De esta forma, Nietzsche invierte el ideal de progreso
entendido como “the survival of the
fittest” (Spencer) y descubre que el verdadero progreso nace de la
degeneración de la especie. Un organismo, ya sea individual o colectivo, es
para Nietzsche un juego de fuerzas que se enfrentan y se constituyen en
jerarquía. El organismo se revelerá como sano y aumentará sus posibilidades de
selección en la medida en que consiga disciplinar, dirigir y explotar en su
provecho esas fuerzas antagónicas. Es más, Nietzsche llega a afirmar que la
salud supone la inoculación y el control de la enfermedad.
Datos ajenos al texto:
Definition PUT (host : Host) (env : Env) (request : NextRequest)
  : outcome (NextResponse * list (str * WebhookPayload.t)) :=
  match formData request with
  | Returned fd =>
    match get fd (u "file") with
    | None | Some (StringValue []) => Returned (refusal fileRequired, [])
    | Some (StringValue (_ :: _)) =>
      Returned (serverFailure host arrayBufferOfString, [])
    | Some (FileValue f) =>
      match parseAndProcessPDF env (File.bytes f) false None with
      | Returned (result, sent) =>
        Returned ({| status := 200; json := Result result |}, sent)
      | Threw error => Returned (serverFailure host error, [])
      | Diverged => Diverged
      end
    end
  | Threw error => Returned (serverFailure host error, [])
  | Diverged => Diverged
  end.

(** Input lines joined by '\n' (for writing sample texts). *)
Definition unlines (ls : list string) : str :=
  concat (map (fun x => u x ++ [NL]) ls).

(** ** What a match is: the relation the matcher searches *)

(** Zero or more rounds of [P], each of which consumes input. *)
Inductive iter (P : str -> caps -> str -> caps -> Prop)
  : str -> caps -> str -> caps -> Prop :=
| iter_stop s c : iter P s c s c
| iter_round s c s1 c1 s2 c2 :
    P s c s1 c1 -> length s1 < length s -> iter P s1 c1 s2 c2 ->
    iter P s c s2 c2.

(** [Matches r s c s' c']: from position [s] with captures [c], [r] can
    match up to position [s'] and leave captures [c']. *)
Fixpoint Matches (r : regex) (s : str) (c : caps) (s' : str) (c' : caps) : Prop :=
  match r with
  | Eps => s' = s /\ c' = c
  | Chr cs => exists x, s = x :: s' /\ cmem cs x = true /\ c' = c
  | Seq r1 r2 => exists s1 c1, Matches r1 s c s1 c1 /\ Matches r2 s1 c1 s' c'
  | Alt r1 r2 => Matches r1 s c s' c' \/ Matches r2 s c s' c'
  | Star _ r1 => iter (Matches r1) s c s' c'
  | Group i r1 =>
    exists c1, Matches r1 s c s' c1 /\ c' = set_cap i (consumed s s') c1
  | Look r1 => s' = s /\ exists s1, Matches r1 s c s1 c'
  | Eoi => s = [] /\ s' = [] /\ c' = c
  end.

(** No capturing group inside. *)
Fixpoint groupless (r : regex) : bool :=
  match r with
  | Eps | Chr _ | Eoi => true
  | Seq r1 r2 | Alt r1 r2 => groupless r1 && groupless r2
  | Star _ r1 | Look r1 => groupless r1
  | Group _ _ => false
  end.

(** Every lookahead is free of capturing groups (as in all patterns of the
    source), so committing to its first match loses nothing. *)
Fixpoint plain_looks (r : regex) : bool :=
  match r with
  | Eps | Chr _ | Eoi => true
  | Seq r1 r2 | Alt r1 r2 => plain_looks r1 && plain_looks r2
  | Star _ r1 | Group _ r1 => plain_looks r1
  | Look r1 => groupless r1 && plain_looks r1
  end.

(** The match object the matcher builds for a match from [s] to [s']. *)
Definition mk_match (s s' : str) (c : caps) : rx_match :=
  {| m_text := consumed s s'; m_caps := c; m_rest := s' |}.

(** ** Vocabulary of the statements *)

(** Every code unit of [w] satisfies [p]. *)
Definition all (p : N -> bool) (w : str) : Prop :=
  Forall (fun x => p x = true) w.

(** A regex each of whose matches consumes input. *)
Definition consuming (r : regex) : Prop :=
  forall s s' c', Matches r s no_caps s' c' -> length s' < length s.

(** The shape of a rank number: digits, then possibly '-' and digits. *)
Definition rank_form (w : str) : Prop :=
  exists a b, w = a ++ b /\ a <> [] /\ all isDigit a /\
    (b = [] \/ exists b', b = 45%N :: b' /\ b' <> [] /\ all isDigit b').

(** A phrase "N번 ... 말소" on one line: digits, 번, no line break, 말소. *)
Definition backref_phrase (info : str) : Prop :=
  exists n mid,
    info = n ++ u "번" ++ mid ++ malso /\
    n <> [] /\ all isDigit n /\ all (fun x => negb (x =? NL)%N) mid.

(** The text contains such a phrase. *)
Definition has_backref (text : str) : Prop :=
  exists pre info post, text = pre ++ info ++ post /\ backref_phrase info.

(** A non-empty run of digits and commas, the [[\d,]+] of the amount
    pattern. *)
Definition amount_digits (n : str) : Prop :=
  n <> [] /\ all (fun x => isDigit x || (x =? 44)%N) n.

(** [s] begins with an occurrence of the amount pattern around [n]:
    금, white space, [n], white space, 원. *)
Definition amount_at (s n : str) : Prop :=
  exists w1 w2 post,
    s = u "금" ++ w1 ++ n ++ w2 ++ u "원" ++ post /\
    all isSpace w1 /\ all isSpace w2 /\ amount_digits n.

(** The text contains a section heading 【 X 구 】 with [x] for X, white
    space allowed between the four marks. *)
Definition has_heading (x : N) (text : str) : Prop :=
  exists pre w1 w2 w3 post,
    text = pre ++ u "【" ++ w1 ++ [x] ++ w2 ++ u "구" ++ w3 ++ u "】" ++ post /\
    all isSpace w1 /\ all isSpace w2 /\ all isSpace w3.

(** [o'] shows of the owner [o] at most the first and the last code unit of
    the name around '*', a resident number replaced by the fixed mask, at most
    the first ten code units of the address followed by "...", and the share. *)
Definition masked_owner (o o' : OwnerInfo.t) : Prop :=
  (exists first last,
     OwnerInfo.name o' = first ++ star ++ last /\
     length first <= 1 /\ length last <= 1 /\
     (exists rest, OwnerInfo.name o = first ++ rest) /\
     (exists rest, OwnerInfo.name o = rest ++ last)) /\
  (OwnerInfo.residentNumber o' = None \/
   OwnerInfo.residentNumber o' = Some maskedResidentNumber) /\
  (OwnerInfo.address o' = None \/
   exists shown rest,
     OwnerInfo.address o = Some (shown ++ rest) /\
     OwnerInfo.address o' = Some (shown ++ ellipsis) /\ length shown <= 10) /\
  OwnerInfo.share o' = OwnerInfo.share o.

(** The masked ownership entry [e'] of [e]: the owners of the [owners] list
    masked one by one; rank number, registration type, receipt, cause,
    creditor, claim amount and cancellation data as they were. *)
Definition masked_entryA (e e' : SectionAEntry.t) : Prop :=
  (exists os', SectionAEntry.owners e' = Some os' /\
               Forall2 masked_owner (or_nil (SectionAEntry.owners e)) os') /\
  SectionAEntry.rankNumber e' = SectionAEntry.rankNumber e /\
  SectionAEntry.registrationType e' = SectionAEntry.registrationType e /\
  SectionAEntry.receiptDate e' = SectionAEntry.receiptDate e /\
  SectionAEntry.receiptNumber e' = SectionAEntry.receiptNumber e /\
  SectionAEntry.registrationCause e' = SectionAEntry.registrationCause e /\
  SectionAEntry.registrationCauseDate e' = SectionAEntry.registrationCauseDate e /\
  SectionAEntry.creditor e' = SectionAEntry.creditor e /\
  SectionAEntry.claimAmount e' = SectionAEntry.claimAmount e /\
  SectionAEntry.isCancelled e' = SectionAEntry.isCancelled e /\
  SectionAEntry.cancellationInfo e' = SectionAEntry.cancellationInfo e.

(** The masked encumbrance entry [e'] of [e]: rank number, registration
    type and receipt date, and nothing else. *)
Definition masked_entryB (e e' : SectionBEntry.t) : Prop :=
  SectionBEntry.rankNumber e' = SectionBEntry.rankNumber e /\
  SectionBEntry.registrationType e' = SectionBEntry.registrationType e /\
  SectionBEntry.receiptDate e' = SectionBEntry.receiptDate e /\
  SectionBEntry.receiptNumber e' = None /\
  SectionBEntry.registrationCause e' = None /\
  SectionBEntry.registrationCauseDate e' = None /\
  SectionBEntry.maxClaimAmount e' = None /\
  SectionBEntry.debtor e' = None /\
  SectionBEntry.mortgagee e' = None /\
  SectionBEntry.depositAmount e' = None /\
  SectionBEntry.monthlyRent e' = None /\
  SectionBEntry.leaseTerm e' = None /\
  SectionBEntry.lessee e' = None /\
  SectionBEntry.leaseArea e' = None /\
  SectionBEntry.isCancelled e' = None.

(** [l'] holds the masked image of the first element of [l], if any. *)
Definition first_masked {A} (rel : A -> A -> Prop) (l l' : list A) : Prop :=
  match l, l' with
  | [], [] => True
  | x :: _, [x'] => rel x x'
  | _, _ => False
  end.

(** The head of [r], if any, fails [p]. *)
Definition stops (p : N -> bool) (r : str) : Prop :=
  match r with [] => True | x :: _ => p x = false end.

(** The matches [ms] lie one after another in [s], without overlap: each
    one starts in what the one before left over. *)
Fixpoint rows_in (ms : list rx_match) (s : str) : Prop :=
  match ms with
  | [] => True
  | m :: ms' =>
    (exists skipped, s = skipped ++ m_text m ++ m_rest m) /\ rows_in ms' (m_rest m)
  end.

(** The text of a row match begins with its rank number, white space and
    its registration type, which are its captures 1 and 2. *)
Definition row_form (types : list str) (m : rx_match) : Prop :=
  exists rank w ty tail,
    m_text m = rank ++ w ++ ty ++ tail /\
    grp m 1 = Some rank /\ grp m 2 = Some ty /\
    rank_form rank /\ w <> [] /\ all isSpace w /\ In ty types.

(** [hd] is a section heading 【 X 구 】 with [x] for X: the brackets and the
    two letters, with white space allowed between them. *)
Definition heading_text (x : N) (hd : str) : Prop :=
  exists w1 w2 w3,
    hd = u "【" ++ w1 ++ [x] ++ w2 ++ u "구" ++ w3 ++ u "】" /\
    all isSpace w1 /\ all isSpace w2 /\ all isSpace w3.

(** [s] begins with a section heading 【 X 구 】 with [x] for X, and with
    the heading 【 매 매 목 록 】 of the trade list. *)
Definition heading_at (x : N) (s : str) : Prop :=
  exists w1 w2 w3 post,
    s = u "【" ++ w1 ++ [x] ++ w2 ++ u "구" ++ w3 ++ u "】" ++ post /\
    all isSpace w1 /\ all isSpace w2 /\ all isSpace w3.

Definition trade_heading_at (s : str) : Prop :=
  exists w1 w2 w3 w4 w5 post,
    s = u "【" ++ w1 ++ u "매" ++ w2 ++ u "매" ++ w3 ++ u "목" ++ w4 ++ u "록"
          ++ w5 ++ u "】" ++ post /\
    all isSpace w1 /\ all isSpace w2 /\ all isSpace w3 /\ all isSpace w4 /\
    all isSpace w5.

(** [s] begins with the label 고유번호, white space and a digit or hyphen:
    an occurrence of the unique-number pattern. *)
Definition unique_number_at (s : str) : Prop :=
  exists w x post,
    s = u "고유번호" ++ w ++ x :: post /\
    all isSpace w /\ isDigit x || (x =? 45)%N = true.

(** The text holds an amount under [label]: the label, white space, and
    금, a run of digits and commas, 원 written without gaps. *)
Definition labelled_amount_in (label text : str) : Prop :=
  exists pre w n post,
    text = pre ++ label ++ w ++ u "금" ++ n ++ u "원" ++ post /\
    all isSpace w /\ amount_digits n.

(** A date as the patterns read it: four digits, 년, one or two digits, 월,
    one or two digits, 일, with white space allowed after 년 and 월. *)
Definition date_form (d : str) : Prop :=
  exists y w1 mo w2 dd,
    d = y ++ u "년" ++ w1 ++ mo ++ u "월" ++ w2 ++ dd ++ u "일" /\
    length y = 4 /\ all isDigit y /\ all isSpace w1 /\
    (length mo = 1 \/ length mo = 2) /\ all isDigit mo /\ all isSpace w2 /\
    (length dd = 1 \/ length dd = 2) /\ all isDigit dd.

(** Receipt date and receipt number of an entry: both empty, or a date and
    digits followed by 호. *)
Definition receipt_ok (date number : str) : Prop :=
  (date = [] /\ number = []) \/
  (date_form date /\
   exists num, number = num ++ u "호" /\ num <> [] /\ all isDigit num).

(** [p] occurs in [text]. *)
Definition occurs (p text : str) : Prop :=
  exists pre post, text = pre ++ p ++ post.

(** The keywords of the structure pattern and of the building-type pattern,
    in the order of their alternatives. *)
Definition structureNames : list str :=
  map u ["철근콘크리트구조"; "철골철근콘크리트구조"; "목구조"; "벽돌구조";
         "블록구조"; "경량철골구조"]%string.

Definition buildingTypeNames : list str :=
  map u ["아파트"; "오피스텔"; "다세대주택"; "다가구주택"; "단독주택";
         "근린생활시설"; "제2종근린생활시설"; "상가"; "업무시설"; "주택"]%string.

(** A field read by a keyword pattern: the keyword found in the text, or
    empty when the text holds none of the keywords. *)
Definition keyword_of (names : list str) (text value : str) : Prop :=
  (In value names /\ occurs value text) \/
  (value = [] /\ forall k, In k names -> ~ occurs k text).

(** A floor label: 지, 지하, 옥탑 or nothing, then digits, then 층. *)
Definition floor_label (f : str) : Prop :=
  exists prefix ds,
    f = prefix ++ ds ++ u "층" /\
    In prefix [[]; u "지"; u "지하"; u "옥탑"] /\ ds <> [] /\ all isDigit ds.

(** [r] has no white space at either end. *)
Definition trimmed (r : str) : Prop :=
  stops isSpace r /\ stops isSpace (rev r).

(** The text extraction of [pdfBuffer] does not come back: pdf2json reports
    its data and [decodeURIComponent] throws on one of the text runs. *)
Definition extraction_hangs (env : Env) (pdfBuffer : Buffer) : bool :=
  match pdf2json env pdfBuffer with
  | Some pdfData =>
    match textOfPdfData env pdfData with Some _ => false | None => true end
  | None => false
  end.

(** The upload [f] passes the checks of POST: its lower-cased name ends in
    .pdf and it reports at most 10 MB. *)
Definition accepted (host : Host) (f : File.t) : Prop :=
  endsWith (toLowerCase host (File.name f)) (u ".pdf") = true /\
  (File.size f <= 10 * 1024 * 1024)%N.

(** The POST request does not come back: its form is never delivered, or
    it uploads an accepted File whose text extraction hangs. *)
Definition upload_hangs (host : Host) (env : Env) (request : NextRequest)
  : Prop :=
  formData request = Diverged \/
  exists fd f,
    formData request = Returned fd /\
    get fd (u "file") = Some (FileValue f) /\ accepted host f /\
    extraction_hangs env (File.bytes f) = true.

(** The parse response shows no unmasked document: it carries no data, or
    the masked form of what the parser read from [bytes]. *)
Definition demo_result (env : Env) (content : Buffer) (r : ParseResponse.t)
  : Prop :=
  ParseResponse.isDemo r = true /\
  (ParseResponse.data r = None \/
   exists d, parseRegistryPDF env content = Returned d /\
             ParseResponse.data r = Some (maskForDemo d)).

(** A resident registration number as the register prints it: six digits,
    a hyphen and seven asterisks. *)
Definition masked_resident (id : str) : Prop :=
  exists ds, id = ds ++ u "-*******" /\ length ds = 6 /\ all isDigit ds.

(** A business registration number: 3, 2 and 5 digits joined by hyphens. *)
Definition business_number (id : str) : Prop :=
  exists a b d,
    id = a ++ u "-" ++ b ++ u "-" ++ d /\
    length a = 3 /\ length b = 2 /\ length d = 5 /\
    all isDigit a /\ all isDigit b /\ all isDigit d.
(** ** More on [get_filename_from_url] *)

Lemma split_app_sep sep a b :
  split sep (a +:+ String sep b) = split sep a ++ split sep b.
Proof.
  induction a as [|c a IH].
  - change ("" +:+ String sep b) with (String sep b). cbn [split app].
    by rewrite Ascii.eqb_refl.
  - rewrite str_app_cons. cbn [split]. rewrite IH.
    destruct (Ascii.eqb c sep); [done|].
    pose proof (split_nonempty sep a). by destruct (split sep a).
Qed.

Lemma split_no_sep sep s : has_char sep s = false → split sep s = [s].
Proof.
  induction s as [|c s IH]; [done|]. cbn [has_char split].
  intros [Hc Hs]%orb_false_iff. rewrite Hc, (IH Hs). done.
Qed.

Lemma last_app_nonempty {A} (l k : list A) (d : A) :
  k ≠ [] → List.last (l ++ k) d = List.last k d.
Proof.
  intros Hk. destruct (exists_last Hk) as (k' & x & ->).
  by rewrite app_assoc, !List.last_last.
Qed.

Lemma get_filename_from_url_after_slash pre s :
  get_filename_from_url (pre +:+ "/" +:+ s) = get_filename_from_url s.
Proof.
  unfold get_filename_from_url.
  rewrite !(py_getitem_last _ "") by apply split_nonempty.
  change (pre +:+ "/" +:+ s) with (pre +:+ String "/" s).
  rewrite split_app_sep, last_app_nonempty by apply split_nonempty. done.
Qed.
(** * AiCupid backend: turn lifecycle, activity detection and event dispatch

    A shallow embedding of the TypeScript sources

      - [src/db.ts]                (module [Db])
      - [src/gemini.ts]            (module [Gemini])
      - [src/events/engine.ts], [src/events/quiz-rule.ts],
        [src/events/quiz-agent.ts] (module [Events])
      - [src/ws-handler.ts]        (module [WsHandler])

    together with the part of the JavaScript runtime these files lean on
    (strings as UTF-16 code units, [String.prototype.trim], the two regular
    expressions of [generateQuiz], [JSON.parse], settled promises). *)

From Stdlib Require Import String Ascii DecimalString Strings.Byte.
From Stdlib Require Import List ZArith NArith Bool Lia.
From Stdlib Require Import Permutation.
From Stdlib Require Import Reals Lra.
Import ListNotations.

Set Implicit Arguments.
#[local] Set Warnings "-register-all".

(* ================================================================== *)
(** ** The JavaScript runtime                                          *)
(* ================================================================== *)

Module JS.

(** A JavaScript string is a sequence of UTF-16 code units. *)
Definition str := list N.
La victoria mecánica
del más fuerte (Darwin) podría conllevar, paradójicamente, una estabilización
general, conduciendo a la especie hacia la esclerosis, la uniformización, el
triunfo de la mediocridad y la muerte entrópica. Aquello que puede ser útil
para la duración de un individuo puede ser nocivo para su fuerza y su
esplendor. Como decía Nietzsche, los alemanes compusieron las más grandes obras
musicales porque conocían el sufrimiento.
Otro hecho llamativo es que, a principios de los años
ochenta, Nietzsche lee la obra de Wilhelm Roux, célebre zoólogo y fundador de
la “mecánica de la evolución”. Roux refuerza su convicción de que el organismo
es un lugar de enfrentamiento de células antagónicas que pueden agruparse
provisionalmente bajo la tutela de una fuerza unificadora. Nietzsche utiliza
estos argumentos para rechazar la explicación general del evolucionismo, según
la cual la adaptación al medio es el factor principal de la evolución de la
especie. Más allá de la autoconservación, es la “voluntad de poder” la que
actúa como principio de la vida. La vida no es una adaptación de las
condiciones interiores a las exteriores, sino una voluntad de poder que, desde
el interior, se somete y se incorpora progresivamente a los elementos
exteriores. La adaptación es un comportamiento puramente reactivo que, según
Nietzsche, no puede conllevar un aumento de la fuerza interior. Desde entonces,
la “lucha por la vida” le parece una restricción del instinto de vida.
[1]
Fragmentos póstumos, Friedrich
Nietzsche. KSA VIII, p- 257/258. Citado en Gilbert Merlio, p. 133.